[Records excerpted from a collection]
=== Section Start ===

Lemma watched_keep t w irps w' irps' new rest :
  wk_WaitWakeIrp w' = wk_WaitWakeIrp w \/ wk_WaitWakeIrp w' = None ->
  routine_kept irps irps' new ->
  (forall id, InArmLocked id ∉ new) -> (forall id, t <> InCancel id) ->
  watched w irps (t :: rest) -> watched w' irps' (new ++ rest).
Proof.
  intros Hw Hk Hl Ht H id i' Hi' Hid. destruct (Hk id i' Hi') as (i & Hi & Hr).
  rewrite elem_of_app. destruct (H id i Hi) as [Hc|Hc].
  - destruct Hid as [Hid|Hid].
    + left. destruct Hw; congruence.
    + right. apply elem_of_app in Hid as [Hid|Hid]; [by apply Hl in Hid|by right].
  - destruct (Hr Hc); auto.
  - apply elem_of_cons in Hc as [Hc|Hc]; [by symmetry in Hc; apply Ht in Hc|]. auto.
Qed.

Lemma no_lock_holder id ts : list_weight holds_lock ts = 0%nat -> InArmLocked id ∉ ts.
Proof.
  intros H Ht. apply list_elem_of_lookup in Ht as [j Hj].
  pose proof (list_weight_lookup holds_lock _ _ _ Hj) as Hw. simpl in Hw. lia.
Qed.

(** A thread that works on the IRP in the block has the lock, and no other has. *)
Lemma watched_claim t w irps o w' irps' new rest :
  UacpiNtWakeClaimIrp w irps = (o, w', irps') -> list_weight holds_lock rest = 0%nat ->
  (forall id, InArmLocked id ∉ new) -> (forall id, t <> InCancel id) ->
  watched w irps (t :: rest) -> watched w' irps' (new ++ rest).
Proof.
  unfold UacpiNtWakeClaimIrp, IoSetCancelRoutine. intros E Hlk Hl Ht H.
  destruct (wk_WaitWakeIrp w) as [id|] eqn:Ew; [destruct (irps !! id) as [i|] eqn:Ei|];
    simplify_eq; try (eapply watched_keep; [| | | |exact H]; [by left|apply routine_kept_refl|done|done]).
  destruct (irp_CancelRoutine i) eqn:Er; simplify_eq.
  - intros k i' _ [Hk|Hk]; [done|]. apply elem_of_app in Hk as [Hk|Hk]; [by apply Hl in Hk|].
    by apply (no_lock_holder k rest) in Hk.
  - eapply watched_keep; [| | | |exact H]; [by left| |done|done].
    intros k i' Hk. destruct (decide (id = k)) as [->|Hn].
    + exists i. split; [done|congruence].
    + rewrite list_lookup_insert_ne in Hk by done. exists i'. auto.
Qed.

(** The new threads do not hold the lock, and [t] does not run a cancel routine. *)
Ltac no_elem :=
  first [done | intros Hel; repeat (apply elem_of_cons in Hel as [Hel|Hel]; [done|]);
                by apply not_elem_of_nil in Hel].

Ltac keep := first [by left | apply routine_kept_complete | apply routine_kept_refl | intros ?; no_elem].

=== Section End ===
=== Section Start ===

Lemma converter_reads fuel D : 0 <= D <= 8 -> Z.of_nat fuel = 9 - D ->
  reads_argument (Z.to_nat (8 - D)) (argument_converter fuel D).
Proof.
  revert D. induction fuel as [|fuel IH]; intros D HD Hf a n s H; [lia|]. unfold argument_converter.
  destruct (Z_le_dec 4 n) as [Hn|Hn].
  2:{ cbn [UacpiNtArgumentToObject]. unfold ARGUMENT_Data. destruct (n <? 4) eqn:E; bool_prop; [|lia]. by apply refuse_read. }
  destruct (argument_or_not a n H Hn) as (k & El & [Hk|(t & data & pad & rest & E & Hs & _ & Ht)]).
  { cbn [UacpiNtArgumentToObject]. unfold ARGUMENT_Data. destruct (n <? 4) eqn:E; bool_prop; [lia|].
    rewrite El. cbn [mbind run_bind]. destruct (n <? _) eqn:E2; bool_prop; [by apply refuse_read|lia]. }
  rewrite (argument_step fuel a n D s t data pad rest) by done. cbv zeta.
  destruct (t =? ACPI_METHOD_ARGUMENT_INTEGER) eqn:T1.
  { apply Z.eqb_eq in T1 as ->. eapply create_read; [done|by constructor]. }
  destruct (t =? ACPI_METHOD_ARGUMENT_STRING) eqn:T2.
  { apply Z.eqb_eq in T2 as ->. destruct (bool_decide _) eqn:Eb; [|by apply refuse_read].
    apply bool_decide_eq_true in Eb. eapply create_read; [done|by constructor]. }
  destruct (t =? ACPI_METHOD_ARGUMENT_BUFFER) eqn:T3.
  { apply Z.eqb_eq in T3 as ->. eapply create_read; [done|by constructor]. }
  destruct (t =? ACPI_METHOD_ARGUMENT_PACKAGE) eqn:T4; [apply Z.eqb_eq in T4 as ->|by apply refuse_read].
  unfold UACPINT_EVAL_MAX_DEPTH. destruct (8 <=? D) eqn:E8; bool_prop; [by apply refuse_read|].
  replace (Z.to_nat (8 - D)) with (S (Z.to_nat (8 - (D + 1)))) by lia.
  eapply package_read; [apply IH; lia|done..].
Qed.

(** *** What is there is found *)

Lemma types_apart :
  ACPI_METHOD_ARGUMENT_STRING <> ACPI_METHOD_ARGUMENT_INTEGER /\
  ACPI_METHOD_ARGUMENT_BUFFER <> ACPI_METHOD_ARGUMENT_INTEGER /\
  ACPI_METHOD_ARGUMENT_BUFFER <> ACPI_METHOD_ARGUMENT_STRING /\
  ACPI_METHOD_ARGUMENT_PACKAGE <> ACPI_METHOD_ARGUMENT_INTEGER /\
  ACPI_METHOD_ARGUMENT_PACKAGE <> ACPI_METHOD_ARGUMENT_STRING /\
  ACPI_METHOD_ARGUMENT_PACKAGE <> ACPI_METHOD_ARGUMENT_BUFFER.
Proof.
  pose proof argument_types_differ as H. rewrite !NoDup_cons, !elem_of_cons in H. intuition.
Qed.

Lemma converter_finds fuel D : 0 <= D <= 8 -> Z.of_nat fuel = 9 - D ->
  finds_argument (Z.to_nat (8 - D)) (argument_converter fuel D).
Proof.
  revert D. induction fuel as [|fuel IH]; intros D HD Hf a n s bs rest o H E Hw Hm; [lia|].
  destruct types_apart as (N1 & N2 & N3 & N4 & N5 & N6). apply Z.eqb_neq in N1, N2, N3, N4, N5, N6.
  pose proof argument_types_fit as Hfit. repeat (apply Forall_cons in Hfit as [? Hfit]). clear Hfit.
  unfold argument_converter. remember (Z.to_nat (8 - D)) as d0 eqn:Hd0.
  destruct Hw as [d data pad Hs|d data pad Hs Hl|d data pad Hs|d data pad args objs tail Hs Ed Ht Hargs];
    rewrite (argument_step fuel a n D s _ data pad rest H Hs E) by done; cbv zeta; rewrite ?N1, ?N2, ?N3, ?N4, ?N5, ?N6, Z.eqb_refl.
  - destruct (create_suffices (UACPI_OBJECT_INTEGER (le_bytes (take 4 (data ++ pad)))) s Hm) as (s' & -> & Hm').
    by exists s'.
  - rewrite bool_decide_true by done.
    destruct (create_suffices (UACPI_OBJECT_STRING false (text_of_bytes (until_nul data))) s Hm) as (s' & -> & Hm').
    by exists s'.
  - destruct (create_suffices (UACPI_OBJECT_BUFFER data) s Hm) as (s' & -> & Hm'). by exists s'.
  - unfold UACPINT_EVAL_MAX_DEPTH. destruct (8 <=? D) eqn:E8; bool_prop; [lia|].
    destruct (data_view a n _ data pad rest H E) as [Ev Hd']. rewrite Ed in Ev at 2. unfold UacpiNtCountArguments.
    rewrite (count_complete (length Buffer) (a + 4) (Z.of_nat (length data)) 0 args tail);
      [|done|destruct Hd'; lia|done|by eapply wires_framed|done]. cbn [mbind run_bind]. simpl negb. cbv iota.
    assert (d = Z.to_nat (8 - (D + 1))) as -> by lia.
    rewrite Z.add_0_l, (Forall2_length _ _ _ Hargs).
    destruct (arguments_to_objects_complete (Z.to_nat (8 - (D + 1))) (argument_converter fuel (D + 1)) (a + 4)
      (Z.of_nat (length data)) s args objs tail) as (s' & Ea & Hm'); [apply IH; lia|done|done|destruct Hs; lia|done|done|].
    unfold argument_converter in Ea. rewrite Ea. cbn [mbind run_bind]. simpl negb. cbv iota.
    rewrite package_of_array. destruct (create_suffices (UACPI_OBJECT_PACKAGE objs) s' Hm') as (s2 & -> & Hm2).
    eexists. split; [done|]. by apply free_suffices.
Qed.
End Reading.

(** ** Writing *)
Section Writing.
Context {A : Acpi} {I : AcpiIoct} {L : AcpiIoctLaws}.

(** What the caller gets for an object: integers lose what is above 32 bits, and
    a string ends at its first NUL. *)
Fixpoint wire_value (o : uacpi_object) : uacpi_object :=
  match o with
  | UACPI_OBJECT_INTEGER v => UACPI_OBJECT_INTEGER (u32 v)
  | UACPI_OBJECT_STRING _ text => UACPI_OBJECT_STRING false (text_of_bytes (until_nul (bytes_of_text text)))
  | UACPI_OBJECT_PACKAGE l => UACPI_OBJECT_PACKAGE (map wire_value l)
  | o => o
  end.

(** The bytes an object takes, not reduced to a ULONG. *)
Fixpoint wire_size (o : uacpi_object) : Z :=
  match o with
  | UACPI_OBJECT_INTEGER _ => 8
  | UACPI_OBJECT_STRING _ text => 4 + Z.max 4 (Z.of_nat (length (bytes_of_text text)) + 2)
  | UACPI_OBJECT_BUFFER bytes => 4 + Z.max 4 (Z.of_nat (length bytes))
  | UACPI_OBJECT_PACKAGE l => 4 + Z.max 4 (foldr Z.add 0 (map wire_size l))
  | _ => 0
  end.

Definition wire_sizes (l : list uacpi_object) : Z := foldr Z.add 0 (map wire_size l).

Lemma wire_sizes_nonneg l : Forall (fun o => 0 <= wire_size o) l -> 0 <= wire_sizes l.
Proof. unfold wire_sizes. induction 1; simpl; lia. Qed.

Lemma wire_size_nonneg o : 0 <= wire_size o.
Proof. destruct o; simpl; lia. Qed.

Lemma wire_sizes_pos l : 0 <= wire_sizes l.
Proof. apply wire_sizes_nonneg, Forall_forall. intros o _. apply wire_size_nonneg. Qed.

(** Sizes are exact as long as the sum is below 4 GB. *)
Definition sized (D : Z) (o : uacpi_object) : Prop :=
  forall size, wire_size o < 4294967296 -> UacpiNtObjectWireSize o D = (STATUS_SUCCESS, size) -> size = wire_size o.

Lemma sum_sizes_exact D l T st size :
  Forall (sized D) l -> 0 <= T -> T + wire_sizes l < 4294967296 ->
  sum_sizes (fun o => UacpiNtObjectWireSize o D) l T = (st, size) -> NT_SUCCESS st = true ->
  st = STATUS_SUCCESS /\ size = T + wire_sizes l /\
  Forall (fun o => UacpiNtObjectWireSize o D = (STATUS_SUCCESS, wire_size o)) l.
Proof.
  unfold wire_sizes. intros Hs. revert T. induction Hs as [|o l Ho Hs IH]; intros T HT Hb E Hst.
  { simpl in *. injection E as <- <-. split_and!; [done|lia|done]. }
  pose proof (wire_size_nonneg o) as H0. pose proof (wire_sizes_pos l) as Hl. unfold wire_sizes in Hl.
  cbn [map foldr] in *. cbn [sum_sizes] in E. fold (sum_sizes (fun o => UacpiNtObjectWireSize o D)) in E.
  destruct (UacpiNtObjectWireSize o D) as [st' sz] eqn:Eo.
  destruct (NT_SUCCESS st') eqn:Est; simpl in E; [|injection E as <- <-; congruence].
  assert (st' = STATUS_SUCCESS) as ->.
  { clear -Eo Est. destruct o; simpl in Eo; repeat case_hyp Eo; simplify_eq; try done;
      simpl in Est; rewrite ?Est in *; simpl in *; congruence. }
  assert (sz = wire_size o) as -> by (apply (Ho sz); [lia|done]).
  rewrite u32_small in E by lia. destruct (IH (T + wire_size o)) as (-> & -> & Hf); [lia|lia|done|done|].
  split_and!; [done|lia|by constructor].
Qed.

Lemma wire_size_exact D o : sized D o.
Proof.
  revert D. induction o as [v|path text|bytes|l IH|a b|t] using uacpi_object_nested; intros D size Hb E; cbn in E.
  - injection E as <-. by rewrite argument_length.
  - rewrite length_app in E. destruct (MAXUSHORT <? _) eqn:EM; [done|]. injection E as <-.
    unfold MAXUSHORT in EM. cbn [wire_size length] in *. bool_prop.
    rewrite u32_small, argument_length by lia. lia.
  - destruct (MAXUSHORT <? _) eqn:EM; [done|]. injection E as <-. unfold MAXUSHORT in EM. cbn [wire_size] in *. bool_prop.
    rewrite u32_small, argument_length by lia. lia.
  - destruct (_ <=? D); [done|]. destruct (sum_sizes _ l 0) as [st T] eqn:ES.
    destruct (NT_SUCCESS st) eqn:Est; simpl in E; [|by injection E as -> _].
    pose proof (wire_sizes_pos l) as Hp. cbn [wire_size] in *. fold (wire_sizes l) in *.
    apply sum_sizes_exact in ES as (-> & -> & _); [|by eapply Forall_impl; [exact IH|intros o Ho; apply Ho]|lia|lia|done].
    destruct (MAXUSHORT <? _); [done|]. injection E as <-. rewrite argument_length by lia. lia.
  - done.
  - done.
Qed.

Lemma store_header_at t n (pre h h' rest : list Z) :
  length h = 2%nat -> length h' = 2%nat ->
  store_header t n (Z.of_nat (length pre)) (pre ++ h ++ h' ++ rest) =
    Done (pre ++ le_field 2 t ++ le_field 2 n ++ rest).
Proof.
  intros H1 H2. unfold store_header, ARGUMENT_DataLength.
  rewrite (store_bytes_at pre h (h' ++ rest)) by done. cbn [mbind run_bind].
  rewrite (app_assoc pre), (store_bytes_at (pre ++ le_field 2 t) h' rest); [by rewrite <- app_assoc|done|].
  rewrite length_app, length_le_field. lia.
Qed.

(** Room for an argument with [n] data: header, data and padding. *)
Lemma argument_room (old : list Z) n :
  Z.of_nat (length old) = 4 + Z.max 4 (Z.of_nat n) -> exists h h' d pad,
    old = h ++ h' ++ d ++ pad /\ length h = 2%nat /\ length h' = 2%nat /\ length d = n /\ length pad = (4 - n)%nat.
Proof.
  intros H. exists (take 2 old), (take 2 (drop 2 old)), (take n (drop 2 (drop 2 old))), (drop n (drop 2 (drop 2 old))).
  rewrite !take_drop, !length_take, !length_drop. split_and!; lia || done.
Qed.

=== Section End ===

### [Task]
In the entries above, please find the line with "Lemma watched_keep t" and the line with "destruct Hw; congruence.", then write out exactly those two lines and every line between them, and nothing more.

### [Problem solution]
Lemma watched_keep t w irps w' irps' new rest :
  wk_WaitWakeIrp w' = wk_WaitWakeIrp w \/ wk_WaitWakeIrp w' = None ->
  routine_kept irps irps' new ->
  (forall id, InArmLocked id ∉ new) -> (forall id, t <> InCancel id) ->
  watched w irps (t :: rest) -> watched w' irps' (new ++ rest).
Proof.
  intros Hw Hk Hl Ht H id i' Hi' Hid. destruct (Hk id i' Hi') as (i & Hi & Hr).
  rewrite elem_of_app. destruct (H id i Hi) as [Hc|Hc].
  - destruct Hid as [Hid|Hid].
    + left. destruct Hw; congruence.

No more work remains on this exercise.